[What you have to do]:
Transcribe the data below verbatim from the line with "intros Hs. unfold stopMomentum; cbv zeta." to the line with "elementTransform (fst (onTouchStart e f ev live s))". Include both of those lines.
[[ Supplied data, beginning ]]
(** After [stopMomentum] nothing is queued and nothing decelerates, if the
    invariant held before. *)
Lemma stopMomentum_collapses (e f : Size) (live : LiveMatrices)
    (s : Scroller) :
  stageInv s ->
  queuedTransitionStage_ (stopMomentum e f live s) = NONE
  /\ isDecelerating_ (stopMomentum e f live s) = false.
Proof.
  intros Hs. unfold stopMomentum; cbv zeta.
  destruct (isDecelerating_ s) eqn:Hd.
  - split; reflexivity.
  - split; [ | reflexivity]. fields.
    destruct (queuedTransitionStage_ s) eqn:Hq; try reflexivity;
      assert (isDecelerating_ s = true)
        by (apply Hs; rewrite Hq; discriminate);
      congruence.
Qed.

Lemma onTouchStart_after_stopMomentum (e f : Size) (ev : TouchEvent)
    (live : LiveMatrices) (s : Scroller) :
  queuedTransitionStage_ (fst (onTouchStart e f ev live s))
  = queuedTransitionStage_ (stopMomentum e f live s)
  /\ isDecelerating_ (fst (onTouchStart e f ev live s))
     = isDecelerating_ (stopMomentum e f live s)
  /\ contentOffsetY (fst (onTouchStart e f ev live s))
     = contentOffsetY (stopMomentum e f live s)
  /\ contentStartOffsetY (fst (onTouchStart e f ev live s))
     = contentOffsetY (stopMomentum e f live s)
  /\ elementTransform (fst (onTouchStart e f ev live s))
     = elementTransform (stopMomentum e f live s).
Proof.
  unfold onTouchStart, showScrollBar; cbv zeta. cbn [fst negb].
  repeat split; reflexivity.
Qed.

Lemma stageInv_onTouchStart (e f : Size) (ev : TouchEvent)
    (live : LiveMatrices) (s : Scroller) :
  stageInv s -> stageInv (fst (onTouchStart e f ev live s)).
Proof.
  intros Hs.
  destruct (onTouchStart_after_stopMomentum e f ev live s) as (H1 & _).
  destruct (stopMomentum_collapses e f live s Hs) as [H3 _].
  unfold stageInv. rewrite H1, H3. congruence.
Qed.

Lemma stageInv_snapToBounds (e f : Size) (s : Scroller) :
  stageInv (snapToBounds e f s).
Proof. intros _. reflexivity. Qed.

Lemma stageInv_doMomentum (e f : Size) (s : Scroller) :
  stageInv s -> stageInv (doMomentum e f s).
Proof.
  intros Hs. unfold doMomentum; cbv zeta.
  destruct (negb (eqb (getEndVelocity s) (Fin 0))).
  - intros _. reflexivity.
  - apply keepsStage_inv; [apply keepsStage_showScrollBarDelayed | exact Hs].
Qed.

Lemma stageInv_onTouchEnd (e f : Size) (target : Element) (s : Scroller) :
  stageInv s -> stageInv (fst (onTouchEnd e f target s)).
Proof.
  intros Hs. unfold onTouchEnd.
  pose proof (keepsStage_isDragging s) as [H1 H2].
  destruct (isDragging s) as [dragging s1]; cbn [snd] in H1, H2.
  assert (Hs1 : stageInv s1) by (unfold stageInv; rewrite H1, H2; exact Hs).
  match goal with
  | |- context [let '(s, fx) := if ?c then _ else _ in _] => destruct c
  end;
  cbn [fst]; unfold stageInv; fields;
  (destruct dragging;
   [ destruct (shouldStartMomentum e f s1);
     [ apply stageInv_doMomentum; exact Hs1 | apply stageInv_snapToBounds ]
   | apply (keepsStage_inv _ _ (keepsStage_showScrollBarDelayed false) Hs1) ]).
Qed.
[[ Supplied data, end ]]
[Task solution]:
  intros Hs. unfold stopMomentum; cbv zeta.
  destruct (isDecelerating_ s) eqn:Hd.
  - split; reflexivity.
  - split; [ | reflexivity]. fields.
    destruct (queuedTransitionStage_ s) eqn:Hq; try reflexivity;
      assert (isDecelerating_ s = true)
        by (apply Hs; rewrite Hq; discriminate);
      congruence.
Qed.

Lemma onTouchStart_after_stopMomentum (e f : Size) (ev : TouchEvent)
    (live : LiveMatrices) (s : Scroller) :
  queuedTransitionStage_ (fst (onTouchStart e f ev live s))
  = queuedTransitionStage_ (stopMomentum e f live s)
  /\ isDecelerating_ (fst (onTouchStart e f ev live s))
     = isDecelerating_ (stopMomentum e f live s)
  /\ contentOffsetY (fst (onTouchStart e f ev live s))
     = contentOffsetY (stopMomentum e f live s)
  /\ contentStartOffsetY (fst (onTouchStart e f ev live s))
     = contentOffsetY (stopMomentum e f live s)
  /\ elementTransform (fst (onTouchStart e f ev live s))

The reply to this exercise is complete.